** THE TASK **
Please find the lines in the entries below that contain the word "Hplain", and copy each one.

** GIVEN DATA **
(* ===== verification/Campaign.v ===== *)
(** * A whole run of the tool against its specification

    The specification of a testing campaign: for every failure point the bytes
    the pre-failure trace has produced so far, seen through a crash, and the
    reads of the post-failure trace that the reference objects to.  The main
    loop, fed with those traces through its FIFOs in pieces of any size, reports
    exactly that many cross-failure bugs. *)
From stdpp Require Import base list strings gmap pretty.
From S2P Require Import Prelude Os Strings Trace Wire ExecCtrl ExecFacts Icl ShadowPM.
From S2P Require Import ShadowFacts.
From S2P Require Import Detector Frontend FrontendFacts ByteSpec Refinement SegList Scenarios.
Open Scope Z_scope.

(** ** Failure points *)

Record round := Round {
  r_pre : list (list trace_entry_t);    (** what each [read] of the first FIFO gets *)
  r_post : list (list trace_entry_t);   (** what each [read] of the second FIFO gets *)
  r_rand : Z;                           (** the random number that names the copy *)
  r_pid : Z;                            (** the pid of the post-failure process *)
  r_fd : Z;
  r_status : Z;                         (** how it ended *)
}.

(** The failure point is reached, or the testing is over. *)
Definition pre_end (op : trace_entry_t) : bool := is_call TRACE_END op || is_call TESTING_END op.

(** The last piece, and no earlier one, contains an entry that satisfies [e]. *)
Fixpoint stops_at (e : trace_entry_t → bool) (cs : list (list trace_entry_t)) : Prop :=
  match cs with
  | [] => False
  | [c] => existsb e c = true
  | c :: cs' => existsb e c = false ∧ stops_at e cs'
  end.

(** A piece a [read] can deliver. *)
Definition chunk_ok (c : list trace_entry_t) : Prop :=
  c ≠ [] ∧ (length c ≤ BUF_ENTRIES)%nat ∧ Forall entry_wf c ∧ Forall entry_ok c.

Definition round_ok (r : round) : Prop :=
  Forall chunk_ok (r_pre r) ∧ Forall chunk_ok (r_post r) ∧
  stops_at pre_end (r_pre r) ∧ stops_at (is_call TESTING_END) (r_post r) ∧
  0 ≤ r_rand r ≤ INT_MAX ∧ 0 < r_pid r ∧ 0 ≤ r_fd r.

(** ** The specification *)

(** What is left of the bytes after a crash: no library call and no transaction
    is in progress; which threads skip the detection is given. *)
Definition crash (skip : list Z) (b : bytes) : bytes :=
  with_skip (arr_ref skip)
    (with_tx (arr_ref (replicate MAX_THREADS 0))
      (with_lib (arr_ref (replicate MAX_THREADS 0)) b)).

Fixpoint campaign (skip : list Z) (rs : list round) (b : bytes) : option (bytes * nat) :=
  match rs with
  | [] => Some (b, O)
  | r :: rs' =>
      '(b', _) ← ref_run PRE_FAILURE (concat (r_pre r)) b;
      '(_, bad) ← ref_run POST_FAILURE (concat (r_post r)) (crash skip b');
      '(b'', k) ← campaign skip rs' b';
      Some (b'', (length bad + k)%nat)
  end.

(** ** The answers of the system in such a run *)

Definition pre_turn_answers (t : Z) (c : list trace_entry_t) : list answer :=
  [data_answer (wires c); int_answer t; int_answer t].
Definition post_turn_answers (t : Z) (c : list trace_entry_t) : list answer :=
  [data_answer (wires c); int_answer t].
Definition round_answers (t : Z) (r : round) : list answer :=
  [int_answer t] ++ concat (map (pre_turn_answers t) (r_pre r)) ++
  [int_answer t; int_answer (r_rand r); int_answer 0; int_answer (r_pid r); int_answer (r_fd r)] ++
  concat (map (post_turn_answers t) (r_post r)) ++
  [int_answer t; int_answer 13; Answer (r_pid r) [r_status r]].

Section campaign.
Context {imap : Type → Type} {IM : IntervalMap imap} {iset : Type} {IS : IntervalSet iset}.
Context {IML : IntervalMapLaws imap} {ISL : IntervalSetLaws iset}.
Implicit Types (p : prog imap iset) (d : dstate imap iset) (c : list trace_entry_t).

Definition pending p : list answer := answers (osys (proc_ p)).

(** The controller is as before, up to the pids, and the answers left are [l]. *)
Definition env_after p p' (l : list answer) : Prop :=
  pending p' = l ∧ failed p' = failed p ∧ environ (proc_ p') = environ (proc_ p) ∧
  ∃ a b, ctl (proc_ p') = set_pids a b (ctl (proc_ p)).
...
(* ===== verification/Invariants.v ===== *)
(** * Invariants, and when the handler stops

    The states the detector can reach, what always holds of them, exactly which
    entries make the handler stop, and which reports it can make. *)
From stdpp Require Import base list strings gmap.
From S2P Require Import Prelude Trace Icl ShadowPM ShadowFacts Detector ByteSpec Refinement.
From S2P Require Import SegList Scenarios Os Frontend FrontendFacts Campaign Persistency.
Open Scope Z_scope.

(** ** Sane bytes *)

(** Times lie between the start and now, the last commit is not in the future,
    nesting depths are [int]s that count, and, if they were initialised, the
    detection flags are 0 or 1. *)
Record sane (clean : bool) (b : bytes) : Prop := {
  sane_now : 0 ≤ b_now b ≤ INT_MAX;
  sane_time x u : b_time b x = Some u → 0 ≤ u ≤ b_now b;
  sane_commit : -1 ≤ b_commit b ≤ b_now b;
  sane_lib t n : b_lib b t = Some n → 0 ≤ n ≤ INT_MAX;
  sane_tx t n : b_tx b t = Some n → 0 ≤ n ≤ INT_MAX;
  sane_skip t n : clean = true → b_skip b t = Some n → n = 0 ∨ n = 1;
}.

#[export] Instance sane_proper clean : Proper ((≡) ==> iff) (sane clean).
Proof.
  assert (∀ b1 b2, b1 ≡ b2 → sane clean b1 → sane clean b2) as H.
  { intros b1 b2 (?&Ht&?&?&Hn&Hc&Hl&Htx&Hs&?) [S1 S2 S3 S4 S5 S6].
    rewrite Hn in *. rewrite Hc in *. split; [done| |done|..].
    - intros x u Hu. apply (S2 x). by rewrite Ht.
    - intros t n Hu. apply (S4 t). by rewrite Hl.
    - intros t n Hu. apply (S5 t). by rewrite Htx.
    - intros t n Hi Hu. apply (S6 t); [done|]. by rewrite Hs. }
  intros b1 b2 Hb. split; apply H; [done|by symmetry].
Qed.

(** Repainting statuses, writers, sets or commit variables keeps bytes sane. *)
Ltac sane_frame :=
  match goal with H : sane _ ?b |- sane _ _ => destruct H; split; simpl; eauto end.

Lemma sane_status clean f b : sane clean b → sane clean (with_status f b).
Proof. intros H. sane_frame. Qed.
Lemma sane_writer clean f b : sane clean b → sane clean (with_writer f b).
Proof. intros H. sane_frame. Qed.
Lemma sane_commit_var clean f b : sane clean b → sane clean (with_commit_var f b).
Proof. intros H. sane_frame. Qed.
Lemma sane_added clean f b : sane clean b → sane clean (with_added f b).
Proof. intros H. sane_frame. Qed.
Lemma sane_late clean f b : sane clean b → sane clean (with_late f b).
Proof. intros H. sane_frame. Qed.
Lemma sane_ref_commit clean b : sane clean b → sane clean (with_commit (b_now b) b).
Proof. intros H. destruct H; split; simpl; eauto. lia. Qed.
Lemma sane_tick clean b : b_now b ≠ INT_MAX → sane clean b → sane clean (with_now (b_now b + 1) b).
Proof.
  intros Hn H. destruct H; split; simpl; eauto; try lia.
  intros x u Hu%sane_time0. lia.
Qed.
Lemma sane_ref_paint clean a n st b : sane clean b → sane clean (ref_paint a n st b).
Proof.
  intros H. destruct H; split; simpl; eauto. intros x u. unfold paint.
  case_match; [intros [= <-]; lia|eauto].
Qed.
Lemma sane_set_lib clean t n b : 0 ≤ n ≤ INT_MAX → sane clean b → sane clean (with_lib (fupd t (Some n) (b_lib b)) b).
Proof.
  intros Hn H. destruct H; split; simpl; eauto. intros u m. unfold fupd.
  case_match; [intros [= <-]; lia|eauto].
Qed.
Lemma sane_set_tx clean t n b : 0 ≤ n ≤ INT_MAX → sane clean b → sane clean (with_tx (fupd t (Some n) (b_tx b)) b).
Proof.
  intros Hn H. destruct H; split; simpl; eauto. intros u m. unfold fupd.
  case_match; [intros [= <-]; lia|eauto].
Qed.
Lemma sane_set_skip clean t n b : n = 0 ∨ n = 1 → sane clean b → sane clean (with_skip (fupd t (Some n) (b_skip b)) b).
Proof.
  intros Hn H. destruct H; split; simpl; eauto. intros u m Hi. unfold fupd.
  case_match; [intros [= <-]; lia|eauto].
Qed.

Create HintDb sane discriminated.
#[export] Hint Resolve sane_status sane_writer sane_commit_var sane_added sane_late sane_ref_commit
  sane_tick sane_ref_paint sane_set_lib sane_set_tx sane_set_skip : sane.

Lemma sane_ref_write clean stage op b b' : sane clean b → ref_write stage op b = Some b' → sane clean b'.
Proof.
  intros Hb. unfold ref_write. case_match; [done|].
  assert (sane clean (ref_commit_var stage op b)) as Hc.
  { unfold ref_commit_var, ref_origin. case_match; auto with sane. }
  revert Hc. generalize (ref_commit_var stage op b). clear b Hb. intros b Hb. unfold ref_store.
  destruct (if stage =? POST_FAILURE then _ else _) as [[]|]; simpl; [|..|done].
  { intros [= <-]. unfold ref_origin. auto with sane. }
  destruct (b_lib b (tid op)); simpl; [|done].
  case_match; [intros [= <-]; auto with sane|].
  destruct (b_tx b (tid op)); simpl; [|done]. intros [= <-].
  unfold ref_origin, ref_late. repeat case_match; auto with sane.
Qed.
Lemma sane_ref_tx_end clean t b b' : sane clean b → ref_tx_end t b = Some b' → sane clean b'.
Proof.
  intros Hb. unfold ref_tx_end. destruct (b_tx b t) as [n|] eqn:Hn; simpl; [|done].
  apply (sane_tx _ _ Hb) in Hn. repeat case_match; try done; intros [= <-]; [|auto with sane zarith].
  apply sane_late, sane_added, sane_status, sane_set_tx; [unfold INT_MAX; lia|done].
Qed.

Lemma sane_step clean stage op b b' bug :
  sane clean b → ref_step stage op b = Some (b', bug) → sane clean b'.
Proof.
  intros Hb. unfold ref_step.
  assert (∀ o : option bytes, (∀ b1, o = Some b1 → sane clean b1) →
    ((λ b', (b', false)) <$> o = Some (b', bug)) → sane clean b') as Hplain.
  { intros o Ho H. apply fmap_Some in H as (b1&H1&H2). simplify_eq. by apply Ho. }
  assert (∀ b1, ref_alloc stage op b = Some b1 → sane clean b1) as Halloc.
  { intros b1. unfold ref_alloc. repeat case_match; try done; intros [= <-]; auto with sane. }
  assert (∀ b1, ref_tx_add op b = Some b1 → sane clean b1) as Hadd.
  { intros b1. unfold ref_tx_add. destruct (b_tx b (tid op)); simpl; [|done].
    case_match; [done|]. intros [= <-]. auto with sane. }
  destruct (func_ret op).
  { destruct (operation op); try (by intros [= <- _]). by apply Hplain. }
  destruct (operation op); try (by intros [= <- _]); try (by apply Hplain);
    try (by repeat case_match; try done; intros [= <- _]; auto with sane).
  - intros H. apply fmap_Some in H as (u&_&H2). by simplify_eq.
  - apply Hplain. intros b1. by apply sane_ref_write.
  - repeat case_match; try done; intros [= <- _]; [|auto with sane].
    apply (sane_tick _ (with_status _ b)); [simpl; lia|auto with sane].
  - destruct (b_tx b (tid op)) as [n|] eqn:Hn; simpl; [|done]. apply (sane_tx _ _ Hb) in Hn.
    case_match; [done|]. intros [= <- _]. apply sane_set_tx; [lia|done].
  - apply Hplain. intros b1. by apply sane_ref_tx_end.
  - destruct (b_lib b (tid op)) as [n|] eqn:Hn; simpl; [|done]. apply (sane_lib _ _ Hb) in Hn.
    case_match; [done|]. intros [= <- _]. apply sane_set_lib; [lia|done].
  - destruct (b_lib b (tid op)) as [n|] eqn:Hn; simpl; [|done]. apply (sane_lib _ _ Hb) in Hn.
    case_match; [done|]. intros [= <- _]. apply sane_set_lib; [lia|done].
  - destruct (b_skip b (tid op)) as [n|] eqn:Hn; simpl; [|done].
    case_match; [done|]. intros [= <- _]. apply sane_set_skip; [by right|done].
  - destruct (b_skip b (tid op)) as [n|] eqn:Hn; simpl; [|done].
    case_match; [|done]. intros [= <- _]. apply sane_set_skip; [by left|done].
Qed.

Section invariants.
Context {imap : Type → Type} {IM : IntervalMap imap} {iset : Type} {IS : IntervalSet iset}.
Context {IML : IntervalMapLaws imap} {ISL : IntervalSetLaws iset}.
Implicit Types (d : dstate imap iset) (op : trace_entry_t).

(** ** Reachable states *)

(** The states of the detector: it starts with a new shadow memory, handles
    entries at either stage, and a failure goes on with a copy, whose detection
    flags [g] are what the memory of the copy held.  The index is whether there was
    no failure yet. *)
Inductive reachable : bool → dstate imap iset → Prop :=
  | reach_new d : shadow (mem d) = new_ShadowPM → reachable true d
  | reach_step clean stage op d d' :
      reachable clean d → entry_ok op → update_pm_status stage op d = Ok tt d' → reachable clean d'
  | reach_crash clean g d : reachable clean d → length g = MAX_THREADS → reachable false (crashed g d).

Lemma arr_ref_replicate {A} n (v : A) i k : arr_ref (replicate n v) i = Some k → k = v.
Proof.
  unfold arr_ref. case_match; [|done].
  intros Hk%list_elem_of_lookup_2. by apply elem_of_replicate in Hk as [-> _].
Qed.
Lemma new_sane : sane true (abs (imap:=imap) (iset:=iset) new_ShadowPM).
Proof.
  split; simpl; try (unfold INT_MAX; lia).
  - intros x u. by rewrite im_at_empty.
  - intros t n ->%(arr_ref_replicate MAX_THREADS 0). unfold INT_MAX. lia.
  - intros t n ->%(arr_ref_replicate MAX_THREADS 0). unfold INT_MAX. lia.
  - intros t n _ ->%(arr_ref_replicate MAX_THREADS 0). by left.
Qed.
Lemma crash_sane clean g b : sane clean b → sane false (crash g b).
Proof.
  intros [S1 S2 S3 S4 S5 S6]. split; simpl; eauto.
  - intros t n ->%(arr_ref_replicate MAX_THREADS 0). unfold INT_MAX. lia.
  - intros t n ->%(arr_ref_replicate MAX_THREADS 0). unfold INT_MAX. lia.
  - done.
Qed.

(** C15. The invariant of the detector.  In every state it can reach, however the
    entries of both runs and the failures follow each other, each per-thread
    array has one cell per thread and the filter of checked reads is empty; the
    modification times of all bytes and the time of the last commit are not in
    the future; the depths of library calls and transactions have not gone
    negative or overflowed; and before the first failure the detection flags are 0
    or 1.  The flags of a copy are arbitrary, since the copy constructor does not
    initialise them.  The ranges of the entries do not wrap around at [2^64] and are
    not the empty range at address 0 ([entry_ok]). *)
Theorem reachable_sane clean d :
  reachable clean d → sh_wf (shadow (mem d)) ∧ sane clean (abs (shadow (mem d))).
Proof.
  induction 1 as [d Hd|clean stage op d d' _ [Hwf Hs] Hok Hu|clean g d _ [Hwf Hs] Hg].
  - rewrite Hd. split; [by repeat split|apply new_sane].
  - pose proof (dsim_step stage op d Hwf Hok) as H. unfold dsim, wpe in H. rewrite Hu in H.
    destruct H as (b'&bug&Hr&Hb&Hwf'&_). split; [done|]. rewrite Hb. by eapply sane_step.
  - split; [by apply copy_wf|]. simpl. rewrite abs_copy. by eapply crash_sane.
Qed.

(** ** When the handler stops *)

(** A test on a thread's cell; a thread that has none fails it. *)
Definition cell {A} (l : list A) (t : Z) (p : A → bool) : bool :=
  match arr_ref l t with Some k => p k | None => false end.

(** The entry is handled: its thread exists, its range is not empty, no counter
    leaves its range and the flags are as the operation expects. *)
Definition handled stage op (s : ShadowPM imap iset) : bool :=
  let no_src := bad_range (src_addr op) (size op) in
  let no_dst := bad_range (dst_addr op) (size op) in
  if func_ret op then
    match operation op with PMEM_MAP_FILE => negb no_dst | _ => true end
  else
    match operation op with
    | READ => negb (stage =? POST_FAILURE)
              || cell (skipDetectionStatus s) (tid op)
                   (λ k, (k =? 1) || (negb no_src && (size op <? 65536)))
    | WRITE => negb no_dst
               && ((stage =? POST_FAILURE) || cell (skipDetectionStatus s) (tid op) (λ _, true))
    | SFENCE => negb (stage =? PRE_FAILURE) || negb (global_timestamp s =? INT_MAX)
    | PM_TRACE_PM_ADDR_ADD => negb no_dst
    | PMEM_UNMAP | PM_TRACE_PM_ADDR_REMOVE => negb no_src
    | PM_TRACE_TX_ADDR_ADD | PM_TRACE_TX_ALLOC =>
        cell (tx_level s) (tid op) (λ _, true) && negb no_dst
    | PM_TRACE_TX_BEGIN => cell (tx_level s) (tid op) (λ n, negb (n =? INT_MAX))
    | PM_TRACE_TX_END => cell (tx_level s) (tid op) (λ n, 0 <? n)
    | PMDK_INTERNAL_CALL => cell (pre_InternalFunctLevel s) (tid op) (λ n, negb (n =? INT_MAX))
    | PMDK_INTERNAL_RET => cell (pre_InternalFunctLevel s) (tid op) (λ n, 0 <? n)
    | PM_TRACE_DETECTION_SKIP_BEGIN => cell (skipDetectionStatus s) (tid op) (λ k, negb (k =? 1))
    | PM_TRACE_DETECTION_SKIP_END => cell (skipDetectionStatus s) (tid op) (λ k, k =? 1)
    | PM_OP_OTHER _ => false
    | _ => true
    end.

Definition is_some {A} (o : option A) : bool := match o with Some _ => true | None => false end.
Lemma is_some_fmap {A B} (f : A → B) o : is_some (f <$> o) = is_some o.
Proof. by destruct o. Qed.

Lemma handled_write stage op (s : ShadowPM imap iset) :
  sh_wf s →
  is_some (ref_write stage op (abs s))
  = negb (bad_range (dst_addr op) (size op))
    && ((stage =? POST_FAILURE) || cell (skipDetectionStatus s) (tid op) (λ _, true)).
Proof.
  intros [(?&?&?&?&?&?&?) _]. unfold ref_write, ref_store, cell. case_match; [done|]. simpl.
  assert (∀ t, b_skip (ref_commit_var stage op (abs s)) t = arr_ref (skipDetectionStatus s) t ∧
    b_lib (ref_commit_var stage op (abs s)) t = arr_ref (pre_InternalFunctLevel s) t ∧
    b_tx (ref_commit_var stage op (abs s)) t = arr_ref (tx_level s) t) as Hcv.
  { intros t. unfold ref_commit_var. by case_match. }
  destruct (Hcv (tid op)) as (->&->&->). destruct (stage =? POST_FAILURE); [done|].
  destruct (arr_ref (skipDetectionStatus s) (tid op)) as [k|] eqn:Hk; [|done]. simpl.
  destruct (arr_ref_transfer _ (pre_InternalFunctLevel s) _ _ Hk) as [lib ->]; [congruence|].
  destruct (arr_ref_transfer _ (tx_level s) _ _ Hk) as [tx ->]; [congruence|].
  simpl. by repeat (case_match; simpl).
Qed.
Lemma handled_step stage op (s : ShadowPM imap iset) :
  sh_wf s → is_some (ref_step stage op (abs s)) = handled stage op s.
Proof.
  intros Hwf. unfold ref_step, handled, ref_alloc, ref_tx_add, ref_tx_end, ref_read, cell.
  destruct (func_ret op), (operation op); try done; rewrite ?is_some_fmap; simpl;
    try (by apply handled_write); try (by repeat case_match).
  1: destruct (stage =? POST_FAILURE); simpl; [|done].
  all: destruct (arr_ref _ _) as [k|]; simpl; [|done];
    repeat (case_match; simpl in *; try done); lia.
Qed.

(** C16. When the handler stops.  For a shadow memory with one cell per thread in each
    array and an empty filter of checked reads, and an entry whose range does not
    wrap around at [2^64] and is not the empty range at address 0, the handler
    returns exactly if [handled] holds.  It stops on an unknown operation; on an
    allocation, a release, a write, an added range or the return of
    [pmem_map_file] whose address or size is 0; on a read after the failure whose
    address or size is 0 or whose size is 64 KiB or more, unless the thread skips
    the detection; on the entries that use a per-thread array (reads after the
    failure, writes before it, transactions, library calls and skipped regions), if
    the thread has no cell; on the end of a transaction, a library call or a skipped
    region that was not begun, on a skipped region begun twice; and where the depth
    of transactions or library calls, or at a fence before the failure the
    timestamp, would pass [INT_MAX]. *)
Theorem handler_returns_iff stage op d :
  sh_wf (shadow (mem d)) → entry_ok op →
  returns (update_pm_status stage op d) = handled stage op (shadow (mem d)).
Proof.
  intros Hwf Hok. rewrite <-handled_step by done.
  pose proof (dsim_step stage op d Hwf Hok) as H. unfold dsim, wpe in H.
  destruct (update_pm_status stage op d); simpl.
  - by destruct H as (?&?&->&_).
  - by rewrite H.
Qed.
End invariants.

** TASK SOLUTION **
    ((λ b', (b', false)) <$> o = Some (b', bug)) → sane clean b') as Hplain.
  { destruct (operation op); try (by intros [= <- _]). by apply Hplain. }
  destruct (operation op); try (by intros [= <- _]); try (by apply Hplain);
  - apply Hplain. intros b1. by apply sane_ref_write.
  - apply Hplain. intros b1. by apply sane_ref_tx_end.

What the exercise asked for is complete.